Il lavoro di Daly e Wilson è esemplare nel senso che ci aiuta a capire fenomeni complessi con una grande economia di mezzi teorici. Dopo vent’anni di studi sulla violenza negli archivi giudiziari di Francia e Italia, non ho trovato niente che possa infirmare quelle tesi. Ma dovrebbe essere possibile esaminare gli archivi con un occhio nuovo, cercando di verificare o anche smentire aspetti della teoria. Gli storici hanno sempre sottolineato le variazioni nei livelli di violenza delle società studiate, ma qui la psicologia evoluzionistica ci mostra nuove domande e una nuova sensibilità verso la permanenza di alcune tensioni sociali.
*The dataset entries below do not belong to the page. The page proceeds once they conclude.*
Lemma linked_remove_in id byName bySub R :
  linked byName bySub R →
  linked (remove_in id byName bySub).1 (remove_in id byName bySub).2 (spec_remove id R).
Proof.
  intros (Hn & Hs & Hne). unfold remove_in, spec_remove. specialize (Hs id) as Hid.
  destruct (bySub !! id) as [names|] eqn:E; cbn in Hid |- *.
  - subst names. destruct (remove_all_lookup id (elements (names_of id R)) byName Hne) as [H1 H2].
    split_and!; [| |exact H2].
    + intros n. rewrite H1. apply set_eq. intros x. rewrite elem_of_subs_of, elem_of_filter. cbn.
      destruct (decide (n ∈ elements (names_of id R))) as [Hin|Hin];
        rewrite elem_of_elements, elem_of_names_of in Hin; rewrite Hn, ?elem_of_difference, elem_of_subs_of; set_solver.
    + intros id'. rewrite default_lookup_delete. apply set_eq. intros x. rewrite elem_of_names_of, elem_of_filter.
      case_decide; [set_solver|]. rewrite Hs, elem_of_names_of. set_solver.
  - assert (∀ x, (id, x) ∉ R) as Hno.
    { intros x Hx. apply elem_of_names_of in Hx. rewrite <-Hid in Hx. set_solver. }
    split_and!; [| |done].
    + intros n. rewrite Hn. apply set_eq. intros x. rewrite !elem_of_subs_of, elem_of_filter. cbn.
      split; [|by intros []]. intros Hx. split; [|done]. intros ->. by destruct (Hno n).
    + intros id'. rewrite Hs. apply set_eq. intros x. rewrite !elem_of_names_of, elem_of_filter. cbn.
      split; [|by intros []]. intros Hx. split; [|done]. intros ->. by destruct (Hno x).
Qed.

(** ** Refinement *)

Inductive hub_op :=
| OpSubscribe (id : Z) (channels : list string)
| OpUnsubscribe (id : Z) (channels : list string)
| OpPSubscribe (id : Z) (pats : list string)
| OpPUnsubscribe (id : Z) (pats : list string)
| OpRemove (id : Z).

Definition exec_hub (op : hub_op) (h : Hub) : Hub * list nat :=
  match op with
  | OpSubscribe id cs => Subscribe id cs h
  | OpUnsubscribe id cs => Unsubscribe id cs h
  | OpPSubscribe id ps => PSubscribe id ps h
  | OpPUnsubscribe id ps => PUnsubscribe id ps h
  | OpRemove id => (RemoveSubscriber id h, [])
  end.
Definition spec_hub (op : hub_op) (SP : rel * rel) : (rel * rel) * list nat :=
  let '(Sb, P) := SP in
  match op with
  | OpSubscribe id cs => let '(Sb, counts) := spec_sub id cs Sb in ((Sb, P), counts)
  | OpUnsubscribe id cs => let '(Sb, counts) := spec_unsub_all id cs Sb in ((Sb, P), counts)
  | OpPSubscribe id ps => let '(P, counts) := spec_sub id ps P in ((Sb, P), counts)
  | OpPUnsubscribe id ps => let '(P, counts) := spec_unsub_all id ps P in ((Sb, P), counts)
  | OpRemove id => ((spec_remove id Sb, spec_remove id P), [])
  end.

(** A sequence of calls, with the answers in order. *)
Definition run_ops {A B} (step : hub_op → A → A * B) (ops : list hub_op) (a : A) : A * list B :=
  foldl (λ '(a, outs) op, let '(a, out) := step op a in (a, outs ++ [out])) (a, []) ops.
Cosa concludere? La psicologia evoluzionistica e l’etologia umana ci spingono a illuminare i problemi storici in modo da evitare una specializzazione sterile. Si potrebbe rispondere che le differenze culturali sono problemi piu interessanti rispetto allo studio degli universali. Questa preferenza è legittima. Però non possiamo più fare storia sociale rimanendo indifferenti a questi studi. Risulta chiaro che l’utilizzazione dei discorsi foucaultiani per spiegare i comportamenti sia affatto sorpassata, così come sorpassate appaiono le altre teorie che non prestano attenzione agli universali umani o alla continuità tra comportamenti animali e umani. Però, non c’è ragione per gli storici di abbandonare le procedure intellettuali tradizionali. La storia scritta in una prospettiva evoluzionistica deve invece confermare gli studi storici precedenti con il vantaggio di una comprensione migliore.
Benedetto Croce ha sostenuto una volta che tutta la storia è storia contemporanea. Potremmo aggiungere che tutta la storia è storia universale. Questa prospettiva larga sulla condizione umana non può che essere salutare.